Setting the standard for dry fix systems

Gavin White, Marley Eternit
Gavin White, Marley Eternit
Gavin White, Marley Eternit
Gavin White, Marley Eternit
RidgeFast from Marley Eternit
RidgeFast from Marley Eternit

The use of dry fix systems has significantly increased over the past few years, mainly down to new technical standards from the NHBC and the revised BS 5534, brought about by an increase in warranty claims in the construction sector and concerns about extreme weather. The skills shortage has also been a factor in the increasing use of dry fix systems as contractors look towards products that are quicker and easier to fix. There is also now more acceptance of dry fix, where in the past there was some resistance by those who preferred to use mortar.

Since the 1980s when the dry fix systems were originally developed, there has been a raft of equivalent products entering the market, particularly in the last five years, with many offered at a much cheaper price. The systems may look very similar but the quality of the components can vary significantly.
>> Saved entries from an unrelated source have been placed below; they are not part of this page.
Lemma testbit_high w z i : is_u w z → 0 ≤ w ≤ i → Z.testbit z i = false.
Proof.
  intros H Hi. rewrite <- (wrap_small w z H), wrap_spec by lia.
  destruct (Z.ltb_spec i w); [lia|reflexivity].
Qed.

Lemma land_is_u w a b : 0 ≤ w → is_u w b → is_u w (Z.land a b).
Proof.
  intros Hw Hb. apply is_u_bits; [done|]. apply Z.bits_inj'. intros i Hi.
  rewrite wrap_spec, !Z.land_spec by lia. destruct (Z.ltb_spec i w); simpl; [done|].
  rewrite (testbit_high w b) by (done || lia). now rewrite andb_false_r.
Qed.

Lemma lor_is_u w a b : 0 ≤ w → is_u w a → is_u w b → is_u w (Z.lor a b).
Proof.
  intros Hw Ha Hb. apply is_u_bits; [done|]. apply Z.bits_inj'. intros i Hi.
  rewrite wrap_spec, !Z.lor_spec by lia. destruct (Z.ltb_spec i w); simpl; [done|].
  now rewrite (testbit_high w a), (testbit_high w b) by (done || lia).
Qed.

Lemma lxor_is_u w a b : 0 ≤ w → is_u w a → is_u w b → is_u w (Z.lxor a b).
Proof.
  intros Hw Ha Hb. apply is_u_bits; [done|]. apply Z.bits_inj'. intros i Hi.
  rewrite wrap_spec, !Z.lxor_spec by lia. destruct (Z.ltb_spec i w); simpl; [done|].
  now rewrite (testbit_high w a), (testbit_high w b) by (done || lia).
Qed.

Lemma shiftr_is_u w a n : 0 ≤ n → is_u w a → is_u w (Z.shiftr a n).
Proof.
  intros Hn [H0 H1]. split; [now apply Z.shiftr_nonneg|].
  rewrite Z.shiftr_div_pow2 by done.
  assert (0 < 2 ^ n) by (apply Z.pow_pos_nonneg; lia).
  apply Z.le_lt_trans with a; [|done]. apply Z.div_le_upper_bound; nia.
Qed.

Lemma swrap_range w z : 0 < w → - 2 ^ (w - 1) ≤ swrap w z < 2 ^ (w - 1).
Proof.
  intros Hw. unfold swrap. pose proof (wrap_range w z ltac:(lia)) as [H0 H1].
  assert (E : 2 ^ w = 2 * 2 ^ (w - 1)).
  { rewrite <- Z.pow_succ_r by lia. f_equal; lia. }
  assert (Hb : Z.testbit z (w - 1) = (2 ^ (w - 1) <=? wrap w z)).
  { transitivity (Z.testbit (wrap w z) (w - 1)).
    { rewrite wrap_spec by lia. destruct (Z.ltb_spec (w - 1) w); [done|lia]. }
    rewrite Z.testbit_odd, Z.shiftr_div_pow2 by lia.
    assert (P : 0 < 2 ^ (w - 1)) by (apply Z.pow_pos_nonneg; lia).
    destruct (Z.leb_spec (2 ^ (w - 1)) (wrap w z)).
    - replace (wrap w z `div` 2 ^ (w - 1)) with 1; [done|].
      apply Z.div_unique with (wrap w z - 2 ^ (w - 1)); lia.
    - rewrite Z.div_small by lia. done. }
  rewrite Hb. destruct (Z.leb_spec (2 ^ (w - 1)) (wrap w z)); lia.
Qed.

Lemma s32_small z : 0 ≤ z < 2 ^ 31 → s32 z = z.
Proof.
  intros Hz. unfold s32, swrap, wrap. rewrite Z.mod_small by lia. destruct (Z.testbit _ _) eqn:Et; [|done].
  rewrite Z.testbit_true, Z.div_small in Et by lia. done.
Qed.

Lemma wrap_swrap w z : 0 ≤ w → wrap w (swrap w z) = wrap w z.
Proof.
  intros. unfold swrap. destruct (Z.testbit _ _).
  - unfold wrap. rewrite Zminus_mod, Z_mod_same_full, Z.sub_0_r, !Zmod_mod. done.
  - now apply wrap_idem.
Qed.

(** ** Bit-level reasoning

    [bitblast i] proves an equation between words built with the bitwise
    operators, shifts by constants and contiguous constant masks: it compares
    the bits at index [i], splitting on how [i] compares with the boundaries of
    the fields it meets. *)

Lemma tb_shiftl a n i : 0 ≤ i → 0 ≤ n →
  Z.testbit (Z.shiftl a n) i = (n <=? i) && Z.testbit a (i - n).
Proof.
  intros. rewrite Z.shiftl_spec by lia. destruct (Z.leb_spec n i); [done|].
  rewrite Z.testbit_neg_r by lia. done.
Qed.

Lemma tb_shiftr a n i : 0 ≤ i → Z.testbit (Z.shiftr a n) i = Z.testbit a (i + n).
Proof. intros. now rewrite Z.shiftr_spec. Qed.

Lemma tb_lnot a i : 0 ≤ i → Z.testbit (Z.lnot a) i = negb (Z.testbit a i).
Proof. apply Z.lnot_spec. Qed.

Lemma tb_mask k m i : 0 ≤ i → 0 ≤ m → 0 ≤ k →
  Z.testbit (Z.shiftl (Z.ones k) m) i = (m <=? i) && (i <? m + k).
Proof.
  intros. rewrite tb_shiftl by lia. destruct (Z.leb_spec m i); [|done]. simpl.
  rewrite Z.testbit_ones_nonneg by lia.
  destruct (Z.ltb_spec (i - m) k), (Z.ltb_spec i (m + k)); done || lia.
Qed.

Lemma tb_small w a i : is_u w a → 0 ≤ w →
  Z.testbit a i = (i <? w) && Z.testbit a i.
Proof.
  intros Ha Hw. destruct (Z.ltb_spec i w); [done|].
  rewrite (testbit_high w a) by (done || lia). done.
Qed.

(** The number of trailing zeros of a positive number. *)
Fixpoint tz (p : positive) : Z :=
  match p with xO p => 1 + tz p | _ => 0 end.

Ltac is_const c :=
  match c with
  | Z0 => idtac | Zpos ?p => is_pos p
  end
with is_pos p :=
  match p with xH => idtac | xO ?q => is_pos q | xI ?q => is_pos q end.

Ltac tb_const c i :=
  is_const c;
  lazymatch c with
  | Z0 => rewrite (Z.bits_0 i)
  | Zpos ?p =>
      let m := eval vm_compute in (tz p) in
      let k := eval vm_compute in (Z.log2 (Z.shiftr c m) + 1) in
      let H := fresh in
      assert (H : c = Z.shiftl (Z.ones k) m) by reflexivity;
      replace (Z.testbit c i) with (Z.testbit (Z.shiftl (Z.ones k) m) i)
        by (now rewrite H);
      clear H; rewrite (tb_mask k m i) by lia
  end.

Ltac bool_simpl :=
  rewrite ?andb_true_l, ?andb_true_r, ?andb_false_l, ?andb_false_r, ?orb_true_l, ?orb_true_r,
    ?orb_false_l, ?orb_false_r, ?xorb_false_l, ?xorb_false_r, ?andb_diag.

Ltac bit_step :=
  match goal with
  | |- context [?a <? ?b] => destruct (Z.ltb_spec a b); [|try (exfalso; lia)]; try (exfalso; lia); bool_simpl
  | |- context [?a <=? ?b] => destruct (Z.leb_spec a b); [|try (exfalso; lia)]; try (exfalso; lia); bool_simpl
  | |- context [Z.testbit (Z.land ?a ?b) ?i] => rewrite (Z.land_spec a b i)
  | |- context [Z.testbit (Z.lor ?a ?b) ?i] => rewrite (Z.lor_spec a b i)
  | |- context [Z.testbit (Z.lxor ?a ?b) ?i] => rewrite (Z.lxor_spec a b i)
  | |- context [Z.testbit (Z.lnot ?a) ?i] => rewrite (tb_lnot a i) by lia
  | |- context [Z.testbit (Z.shiftl ?a ?n) ?i] => rewrite (tb_shiftl a n i) by lia
  | |- context [Z.testbit (Z.shiftr ?a ?n) ?i] => rewrite (tb_shiftr a n i) by lia
  | |- context [Z.testbit (u32 ?a) ?i] => rewrite (u32_spec i a) by lia
  | |- context [Z.testbit (u16 ?a) ?i] => rewrite (u16_spec i a) by lia
  | |- context [Z.testbit (u8 ?a) ?i] => rewrite (u8_spec i a) by lia
  | |- context [Z.testbit ?c ?i] => tb_const c i
  end.

(** Bits above the width of a word in the context are zero. *)
Ltac bit_high :=
  match goal with
  | H : is_u ?w ?a |- context [Z.testbit ?a ?i] =>
      rewrite (testbit_high w a i) by (done || lia)
  end.

(** Bits of the same word at syntactically different, equal indices. *)
Ltac bit_same :=
  match goal with
  | |- context [Z.testbit ?a ?i] =>
      match goal with
      | |- context [Z.testbit a ?j] =>
          lazymatch j with context [i] => fail | _ => replace i with j by lia end
      end
  end.

Ltac bitblast i :=
  apply Z.bits_inj'; let Hi := fresh "Hi" in intros i Hi;
  repeat bit_step; repeat bit_high; bool_simpl; repeat bit_same; bool_simpl; try done.

(** Masking with the complement of the [n] low bits rounds down. *)
Lemma land_lnot32 a n : is_u32 a → 0 ≤ n →
  Z.land a (lnot32 (Z.shiftl 1 n - 1)) = (a / 2 ^ n) * 2 ^ n.
Proof.
  intros Ha Hn. unfold lnot32, u32, wrap. rewrite <- Z.land_ones by lia.
  rewrite (Z.land_comm (Z.lnot _)), Z.land_assoc, Z.land_ones by lia.
  rewrite Z.mod_small by exact Ha.
  replace (Z.shiftl 1 n - 1) with (Z.ones n) by (rewrite Z.ones_equiv, Z.shiftl_1_l; lia).
  rewrite <- Z.ldiff_land, Z.ldiff_ones_r by done.
  by rewrite Z.shiftl_mul_pow2, Z.shiftr_div_pow2.
Qed.

(** Intermediate wraps do not matter. *)
Lemma u32_add_l a b : u32 (u32 a + b) = u32 (a + b).
Proof. apply Zplus_mod_idemp_l. Qed.
Lemma u32_add_r a b : u32 (a + u32 b) = u32 (a + b).
Proof. apply Zplus_mod_idemp_r. Qed.
Lemma u32_sub_l a b : u32 (u32 a - b) = u32 (a - b).
Proof. apply Zminus_mod_idemp_l. Qed.
Lemma u32_sub_r a b : u32 (a - u32 b) = u32 (a - b).
Proof. apply Zminus_mod_idemp_r. Qed.
Lemma u32_idem a : u32 (u32 a) = u32 a.
Proof. apply wrap_idem. lia. Qed.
Such has been the focus on promoting the benefits of dry fix itself that there is a lack of awareness about the quality difference between products. This can make it difficult for contractors to choose from the vast array of systems on offer, particularly when they all promise to do more or less the same job.
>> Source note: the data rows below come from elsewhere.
Lemma setz_Some {A} (l : list A) i a :
  0 ≤ i < Z.of_nat (length l) → setz l i a = Some (<[Z.to_nat i := a]> l).
Proof.
  intros. unfold setz. destruct (Z.ltb_spec i 0); [lia|].
  destruct (Z.leb_spec (Z.of_nat (length l)) i); [lia|done].
Qed.

(** Reads after a write. *)
Lemma setz_is_Some {A} (l : list A) i a l' :
  setz l i a = Some l' → 0 ≤ i < Z.of_nat (length l).
Proof.
  unfold setz. destruct (Z.ltb_spec i 0); [done|].
  destruct (Z.leb_spec (Z.of_nat (length l)) i); [done|lia].
Qed.

Lemma setz_length {A} (l : list A) i a l' : setz l i a = Some l' → length l' = length l.
Proof.
  intros Hs. pose proof (setz_is_Some _ _ _ _ Hs). rewrite setz_Some in Hs by done.
  injection Hs as <-. apply length_insert.
Qed.

Lemma nthz_setz {A} (l : list A) i a l' j :
  setz l i a = Some l' → nthz l' j = if j =? i then Some a else nthz l j.
Proof.
  intros Hs. pose proof (setz_is_Some _ _ _ _ Hs). rewrite setz_Some in Hs by done.
  injection Hs as <-. unfold nthz. destruct (Z.ltb_spec j 0), (Z.eqb_spec j i); try done; try lia.
  - subst. rewrite list_lookup_insert_eq by lia. done.
  - rewrite list_lookup_insert_ne by lia. done.
Qed.

Lemma nthz_None {A} (l : list A) i : nthz l i = None ↔ i < 0 ∨ Z.of_nat (length l) ≤ i.
Proof.
  unfold nthz. destruct (Z.ltb_spec i 0); [split; auto|].
  rewrite lookup_ge_None. lia.
Qed.

(** ** Consecutive cycles

    [next] is a cycle, and gives nothing when it fails; [reaches] holds of a state when
    the condition holds after finitely many cycles. *)
Section Cycles.
  Context {T : Type} (next : T → option T).

Fixpoint cycles (n : nat) (x : T) : option T :=
  match n with
  | O => Some x
  | S n => match next x with Some x' => cycles n x' | None => None end
  end.
Definition reaches (x : T) (Q : T → Prop) : Prop := ∃ n x', cycles n x = Some x' ∧ Q x'.

Lemma cycles_add m n x :
  cycles (m + n) x = match cycles m x with Some x' => cycles n x' | None => None end.
Proof. revert x. induction m as [|m IH]; intros x; simpl; [done|]. by destruct (next x). Qed.
Lemma reaches_here x (Q : T → Prop) : Q x → reaches x Q.
Proof. intros HQ. by exists 0%nat, x. Qed.
Lemma reaches_step x x' Q : next x = Some x' → reaches x' Q → reaches x Q.
Proof. intros E (n & x1 & Hn & HQ). exists (S n), x1. simpl. by rewrite E. Qed.
Lemma reaches_trans x P Q : reaches x P → (∀ x', P x' → reaches x' Q) → reaches x Q.
Proof.
  intros (n & x1 & Hr & HP) HQ. specialize (HQ _ HP). revert x Hr.
  induction n as [|n IH]; intros x Hr; simpl in Hr; [by injection Hr as ->|].
  destruct (next x) as [x2|] eqn:E; [|done]. eapply reaches_step; [exact E|]. by apply IH.
Qed.
End Cycles.

(** An action that raises nothing, as a cycle. *)
Definition quietly {S : Type} (m : M S unit) (s : S) : option S :=
  match m s with Some (_, s', []) => Some s' | _ => None end.

(** [keeps] goals follow the structure of the action; the assignments that
    matter to the relation, and the calls no hint covers, are left. *)
Ltac keeps1 :=
  lazymatch goal with
  | |- keeps _ (mret _) => apply (keeps_ret _)
  | |- keeps _ (bindM _ _) => apply (keeps_bind _); [|intros ?]
  | |- keeps _ (_ <$> _) => apply (keeps_fmap _)
  | |- keeps _ crash => apply keeps_crash
  | |- keeps _ (gets _) => apply (keeps_gets _)
  | |- keeps _ (raise _ _ _ _) => apply (keeps_raise _)
  | |- keeps _ (when _ _) => apply (keeps_when _)
  | |- keeps _ (from_option _) => apply (keeps_from_option _)
  | |- keeps _ (for_each _ _) => apply (keeps_for_each _); intros ?
  | |- keeps _ (for_range _ _ _) => apply (keeps_for_range _); intros ?
  | |- keeps _ (aget _ _) => apply (keeps_aget _)
  | |- keeps _ (modify _) => apply keeps_modify; try done
  | |- keeps _ (assign _ _) => apply keeps_assign; try done
  | |- keeps _ (if ?b then _ else _) => destruct b eqn:?
  | |- keeps _ (match ?x with _ => _ end) => destruct x eqn:?
  | |- keeps _ (let _ := _ in _) => cbv zeta
  | |- keeps _ (aset _ _ _) => unfold aset
  | |- PreOrder _ => typeclasses eauto
  end.
Ltac keeps_tac := repeat first [keeps1 | solve [eauto with keeps nocore]].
The inconsistency in component quality within dry fix systems has led to some reported product failures, such as ridge tiles not being fixed securely enough and ridge rolls not sticking to the roof tiles properly. In fact, there is such concern about this that the BSI roofing committee, which includes representatives from the NHBC, is developing a new British Standard specifically for dry fix systems, which will be the first time there has been a statutory instrument to govern the products.

The new Standard, expected to be called BS 8612, will ensure consistency of quality across products. It will define the standards that are expected from the materials – i.e. performance, durability, mechanical fixing, weathertightness etc. – and is proposed to include verges, ridges and hips but not valleys or eaves.
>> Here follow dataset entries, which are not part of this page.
(* ===== verification/Mapper.v ===== *)
(** * Mapper: the physical memory system (mapper.h, mapper.cc)

    The mapper owns the ranges, finds the one that maps an address, enforces
    the latency of each access, converts the byte order and reports bus errors
    to the client.  It is proved against the interface [RangeOps]. *)

From S2P Require Import Prelude Effects Types Bus Range.

(** ** What a bus master sees of the memory system

    The cache, the processor and the DMA controller only use these methods of
    [Mapper]. *)
Class MemPort (B : Type) := {
  mem_ready : Z → Z → Z → Z → M B bool;             (* now, addr, mode, client *)
  mem_request_word : Z → Z → Z → Z → M B unit;      (* now, addr, mode, client *)
  mem_fetch_word : Z → Z → Z → Z → M B Z;           (* now, addr, mode, client *)
  mem_fetch_halfword : Z → Z → Z → M B Z;           (* now, addr, client *)
  mem_fetch_byte : Z → Z → Z → M B Z;
  mem_store_word : Z → Z → Z → Z → M B unit;        (* now, addr, data, client *)
  mem_store_halfword : Z → Z → Z → Z → M B unit;
  mem_store_byte : Z → Z → Z → Z → M B unit;
  mem_acquire_bus : Z → Z → M B bool;               (* now, client *)
  mem_release_bus : Z → Z → M B unit;
  mem_byteswapped : B → bool
}.

Module Mapper.

Record BusErrorInfo := MkBusErrorInfo {
  berr_valid : bool;
  berr_client : Z;
  berr_mode : Z;
  berr_addr : Z
}.

(** [RequestsKey]: requested_addr, mode, requester. *)
Definition RequestsKey : Type := Z * Z * Z.

(** [Mapper::RequestsHash] and [Mapper::RequestsKeyEqual], the hash and the
    equality the table is keyed with.  [size_t] is 64 bits wide; the requester
    is its address. *)
Definition RequestsHash (key : RequestsKey) : Z :=
  let '(requested_addr, mode, requester) := key in
  Z.lxor (Z.lxor (u64 (Z.shiftl requested_addr 32)) (u64 (s32 (Z.shiftl mode 28)))) requester.

Definition RequestsKeyEqual (a b : RequestsKey) : bool :=
  let '(aa, am, ar) := a in let '(ba, bm, br) := b in
  (aa =? ba) && (am =? bm) && (ar =? br).

Record t {W : Type} := Mk {
  byteswapped : bool;
  bus_latency : Z;                               (* uint32 *)
  access_requests_time : gmap RequestsKey Z;     (* uint32 *)
  bus_arbiter : BusArbiter.t;
  last_berr_info : option BusErrorInfo;          (* [None]: never written *)
  last_used_mapping : option Z;                  (* Range*, [None] for NULL *)
  ranges : list Z;
  opt_bigendian : bool;
  debug_mode : bool;
  store : W                                      (* the objects behind the ranges *)
}.
Arguments t : clear implicits.
#[global] Instance eta {W} : Eta (t W) := λ m,
  Mk W (byteswapped m) (bus_latency m) (access_requests_time m) (bus_arbiter m)
     (last_berr_info m) (last_used_mapping m) (ranges m) (opt_bigendian m) (debug_mode m)
     (store m).

(** [Mapper::Mapper] *)
Definition Mapper {W} (bigendian host_bigendian : bool) (latency : Z) (w : W) : t W := {|
  byteswapped := byteswapped_of bigendian host_bigendian;
  bus_latency := latency;
  access_requests_time := ∅;
  bus_arbiter := BusArbiter.BusArbiter;
  last_berr_info := None;
  last_used_mapping := None;
  ranges := [];
  opt_bigendian := bigendian;
  debug_mode := false;
  store := w
|}.

Section Mapper.
  Context {W : Type} `{RangeOps W}.
  (** [machine->num_cycles] *)
  Variable now : Z.

Definition acquire_bus (client : Z) : M (t W) bool :=
  zoom bus_arbiter (BusArbiter.acquire_bus now client).

Definition release_bus (client : Z) : M (t W) unit :=
  zoom bus_arbiter (BusArbiter.release_bus now client).

Definition bus_error (client mode addr : Z) : M (t W) unit :=
  last_berr_info <~ Some (MkBusErrorInfo true client mode addr);;
  raise client (if mode =? INSTFETCH then IBE else DBE) mode (-1).

(** The search of [find_mapping_range] through the list of ranges. *)
Fixpoint find_range (w : W) (p : Z) (l : list Z) : option Z :=
  match l with
  | [] => None
  | i :: l => if incorporates w i p then Some i else find_range w p l
  end.

Definition find_mapping_range (p : Z) : M (t W) (option Z) :=
  last ← gets last_used_mapping;
  w ← gets store;
  l ← gets ranges;
  let search : M (t W) (option Z) :=
    match find_range w p l with
    | Some i => last_used_mapping <~ Some i;; mret (Some i)
    | None => mret None
    end in
  match last with
  | Some r => if incorporates w r p then mret (Some r) else search
  | None => search
  end.

Definition ready (addr mode client : Z) : M (t W) bool :=
  debug ← gets debug_mode;
  if debug then mret true else
  table ← gets access_requests_time;
  match table !! (addr, mode, client) with
  | None => mret false
  | Some issue_time =>
      l ← find_mapping_range addr;
      when (bool_decide (l = None)) (bus_error client mode addr);;
      l ← from_option l;                        (* l->extra_latency() *)
      latency ← gets bus_latency;
      w ← gets store;
      if u32 (latency + r_extra_latency w l) <=? u32 (now - issue_time)
      then zoom store (r_ready l addr mode client)
      else mret false
  end.

Definition request_word (addr mode client : Z) : M (t W) unit :=
  table ← gets access_requests_time;
  match table !! (addr, mode, client) with
  | Some _ => mret ()
  | None => access_requests_time <~ <[(addr, mode, client) := now]> table
  end.

(** [add_range], [Range*]s being non-null; [error] reports and returns. *)
Definition add_range (r : Z) : M (t W) Z :=
  w ← gets store;
  l ← gets ranges;
  if existsb (overlaps w r) l then mret (-1)
  else ranges <~ l ++ [r];; mret 0.

Definition map_at_physical_address (r pa : Z) : M (t W) Z :=
  zoom store (setBase r pa);; add_range r.

(** The tail the accesses share once the range is known: [addr] must be
    ready, and its request is dropped. *)
Definition erase_request (addr mode client : Z) : M (t W) unit :=
  modify (λ m, m <| access_requests_time ::= delete (addr, mode, client) |>).

Definition fetch_word (addr mode client : Z) : M (t W) Z :=
  if negb (addr mod 4 =? 0) then
    raise client AdEL mode (-1);; mret 0xffffffff
  else
  l ← find_mapping_range addr;
  l ← from_option l;                            (* l->getBase() *)
  w ← gets store;
  let offset := u32 (addr - getBase w l) in
  if negb (canRead w l offset) then mret 0xffffffff
  else
  ok ← ready addr mode client;
  if negb ok then bus_error client mode addr;; mret 0xffffffff
  else
  erase_request addr mode client;;
  bs ← gets byteswapped;
  host_to_mips_word bs <$> zoom store (r_fetch_word l offset mode client).

Definition fetch_halfword (addr client : Z) : M (t W) Z :=
  if negb (addr mod 2 =? 0) then
    raise client AdEL DATALOAD (-1);; mret 0xffff
  else
  l ← find_mapping_range addr;
  l ← from_option l;                            (* l->getBase() *)
  w ← gets store;
  let offset := u32 (addr - getBase w l) in
  if negb (canRead w l offset) then mret 0xffff
  else
  ok ← ready addr DATALOAD client;
  if negb ok then bus_error client DATALOAD addr;; mret 0xffff
  else
  erase_request addr DATALOAD client;;
  bs ← gets byteswapped;
  host_to_mips_halfword bs <$> zoom store (r_fetch_halfword l offset client).

Definition fetch_byte (addr client : Z) : M (t W) Z :=
  l ← find_mapping_range addr;
  match l with
  | None => bus_error client DATALOAD addr;; mret 0xff
  | Some l =>
      w ← gets store;
      let offset := u32 (addr - getBase w l) in
      if negb (canRead w l offset) then mret 0xff
      else
      ok ← ready addr DATALOAD client;
      if negb ok then bus_error client DATALOAD addr;; mret 0xff
      else
      erase_request addr DATALOAD client;;
      zoom store (r_fetch_byte l offset client)
  end.

Definition store_word (addr data client : Z) : M (t W) unit :=
  if negb (addr mod 4 =? 0) then raise client AdES DATASTORE (-1)
  else
  l ← find_mapping_range addr;
  l ← from_option l;                            (* l->getBase() *)
  w ← gets store;
  let offset := u32 (addr - getBase w l) in
  if negb (canWrite w l offset) then mret ()
  else
  ok ← ready addr DATASTORE client;
  if negb ok then bus_error client DATASTORE addr
  else
  erase_request addr DATASTORE client;;
  bs ← gets byteswapped;
  zoom store (r_store_word l offset (mips_to_host_word bs data) client).

Definition store_halfword (addr data client : Z) : M (t W) unit :=
  if negb (addr mod 2 =? 0) then raise client AdES DATASTORE (-1)
  else
  l ← find_mapping_range addr;
  l ← from_option l;                            (* l->getBase() *)
  w ← gets store;
  let offset := u32 (addr - getBase w l) in
  if negb (canWrite w l offset) then mret ()
  else
  ok ← ready addr DATASTORE client;
  if negb ok then bus_error client DATASTORE addr
  else
  erase_request addr DATASTORE client;;
  bs ← gets byteswapped;
  zoom store (r_store_halfword l offset (mips_to_host_halfword bs data) client).

Definition store_byte (addr data client : Z) : M (t W) unit :=
  l ← find_mapping_range addr;
  match l with
  | None => bus_error client DATASTORE addr
  | Some l =>
      w ← gets store;
      let offset := u32 (addr - getBase w l) in
      if negb (canWrite w l offset) then mret ()
      else
      ok ← ready addr DATASTORE client;
      if negb ok then bus_error client DATASTORE addr
      else
      erase_request addr DATASTORE client;;
      zoom store (r_store_byte l offset data client)
  end.

Definition enable_debug_mode : M (t W) unit := debug_mode <~ true.
Definition disable_debug_mode : M (t W) unit := debug_mode <~ false.
Definition get_last_berr_info : M (t W) (option BusErrorInfo) := gets last_berr_info.

End Mapper.

#[export] Instance mem_port {W} `{RangeOps W} : MemPort (t W) := {|
  mem_ready := ready;
  mem_request_word := request_word;
  mem_fetch_word := fetch_word;
  mem_fetch_halfword := fetch_halfword;
  mem_fetch_byte := fetch_byte;
  mem_store_word := store_word;
  mem_store_halfword := store_halfword;
  mem_store_byte := store_byte;
  mem_acquire_bus := acquire_bus;
  mem_release_bus := release_bus;
  mem_byteswapped := byteswapped
|}.

(** ** Well-formed mappers *)

Section Lemmas.
  Context {W : Type} `{RangeOps W}.
  Implicit Types m : t W.

(** The ranges do not overlap, none reaches the top of the address space, and
    the cached range is one of them. *)
Record wf m : Prop := MkWf {
  wf_proper : ∀ r, r ∈ ranges m → proper_range (store m) r;
  wf_disjoint : ∀ i j r r', ranges m !! i = Some r → ranges m !! j = Some r' →
    i ≠ j → overlaps (store m) r r' = false;
  wf_last : ∀ r, last_used_mapping m = Some r → r ∈ ranges m
}.

Lemma find_range_Some (w : W) p l r :
  find_range w p l = Some r → r ∈ l ∧ incorporates w r p = true.
Proof.
  induction l as [|i l IH]; simpl; [done|].
  destruct (incorporates w i p) eqn:E; [intros [= ->]|intros [? ?]%IH];
    split; auto using list_elem_of_here, list_elem_of_further.
Qed.

Lemma find_range_None (w : W) p l :
  find_range w p l = None → ∀ r, r ∈ l → incorporates w r p = false.
Proof.
  induction l as [|i l IH]; simpl; [intros _ r []%elem_of_nil|].
  destruct (incorporates w i p) eqn:E; [done|].
  intros Hl r [->|Hr]%elem_of_cons; auto.
Qed.

Lemma wf_unique m r r' p : wf m → r ∈ ranges m → r' ∈ ranges m →
  incorporates (store m) r p = true → incorporates (store m) r' p = true → r = r'.
Proof.
  intros Hwf Hr Hr' Hp Hp'.
  pose proof (proj2 (overlaps_spec _ r r' (wf_proper m Hwf _ Hr) (wf_proper m Hwf _ Hr'))
    ltac:(eauto)) as Ho.
  apply list_elem_of_lookup in Hr as [i Hi], Hr' as [j Hj].
  destruct (decide (i = j)) as [->|Hij]; [congruence|].
  pose proof (wf_disjoint m Hwf i j r r' Hi Hj Hij). congruence.
Qed.

(** With non-overlapping ranges the one-entry cache of [find_mapping_range]
    cannot be observed: the answer is the range of the list. *)
Lemma find_mapping_range_eq m p : wf m →
  find_mapping_range p m =
    Some (find_range (store m) p (ranges m),
          match find_range (store m) p (ranges m) with
          | Some r => m <| last_used_mapping := Some r |>
          | None => m
          end, []).
Proof.
  intros Hwf. unfold find_mapping_range. munfold.
  destruct (last_used_mapping m) as [r|] eqn:El.
  - destruct (incorporates (store m) r p) eqn:Er.
    + assert (Hr : r ∈ ranges m) by (apply (wf_last m Hwf); done).
      destruct (find_range (store m) p (ranges m)) as [r'|] eqn:Ef.
      * apply find_range_Some in Ef as [Hr' Hi'].
        assert (r' = r) as -> by eauto using wf_unique.
        destruct m; simpl in *; subst; done.
      * pose proof (find_range_None _ _ _ Ef r Hr). congruence.
    + by destruct (find_range (store m) p (ranges m)).
  - by destruct (find_range (store m) p (ranges m)).
Qed.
Having been one of the first manufacturers to introduce dry fix more than 30 years ago, with our Universal Dry Verge System, we fully support the new Standard and following on the back of BS 5534, it will further help to make pitched roofing in the UK more secure. For established roofing manufacturers, like Marley Eternit, it means we will be able to differentiate our systems, which we believe are of far superior quality to others on the market. It will also help roofing contractors and specifiers alike when they are selecting a dry fix system because they will know it meets the requirements of BS 8612, giving them the required high levels of durability and performance.

We don’t know yet what specific requirements BS 8612 will set for the materials used in dry fix systems but there are some clear areas for consideration. Durability of plastics, quality and sticking power of adhesives are certainly critical factors. There could also be consideration given to the design of the product and how easy it is to install and the effectiveness of the mechanical fit with adjacent tiles.

Under development
Although BS 8612 is still under development and needs to go through the consultation process, it is a possibility that the standard could be introduced by the end of 2016. In the meantime, what should roofing contractors be doing if they have any concerns about the quality of dry fix products or are unsure about which system to choose? If in doubt, our advice is to go with a purpose-made system from an established and trusted dry fix manufacturer, who has expertise in roof tiles as well as accessories. This will ensure the products you use now will meet any new standards that come into place next year.

At Marley Eternit, we have led the way in dry fix innovation, ensuring we offer the best quality systems on the market because our heritage in manufacturing roof tiles means we are best placed to produce high performance accessories.

Other than just buying from a trusted roofing manufacturer, one way contractors can check the performance of a dry fix system is to understand the individual components within a system, including what material they are made of.

If you take a commonly used dry ridge kit system as an example, the membrane on our Universal RidgeFast is made of a synthetic rubber called EPDM, which offers excellent heat, UV, ozone and weather resistance. Using an inferior material can bring down the cost and make the system cheaper to buy but this could be at the expense of the performance and quality. The adhesive strip on the ridge roll is also an important factor as it needs to stick to roof tiles in all weather conditions and stay adhered for many years. We use a larger and thicker butyl adhesive strip, following testing of many different types, as we found it provides longevity and superior sticking power.

You can also check the testing processes dry fix systems have been put through. For instance, at Marley Eternit we test our products to exacting standards, including the occurrence of rare and extreme weather events, so we are very confident about durability and performance.

Of course how the product is actually installed is key to performance and this won’t be part of the BS 8612 Standard, so it is therefore crucial that contractors follow the manufacturer’s specific guidance for installing each system. Our systems are very easy to install and our technical advisors are always on hand to give support over the phone or online and we also offer dry fix courses at our dedicated training centre.

Although the new Dry Fix Standard won’t be introduced until the end of next year, there are clearly some steps that contractors can take now to reduce their risk. By using an established dry fix manufacturer they will protect their quality standards and reputation, reduce call-backs and ensure they are future-proofed and ready for when the new Standard comes in.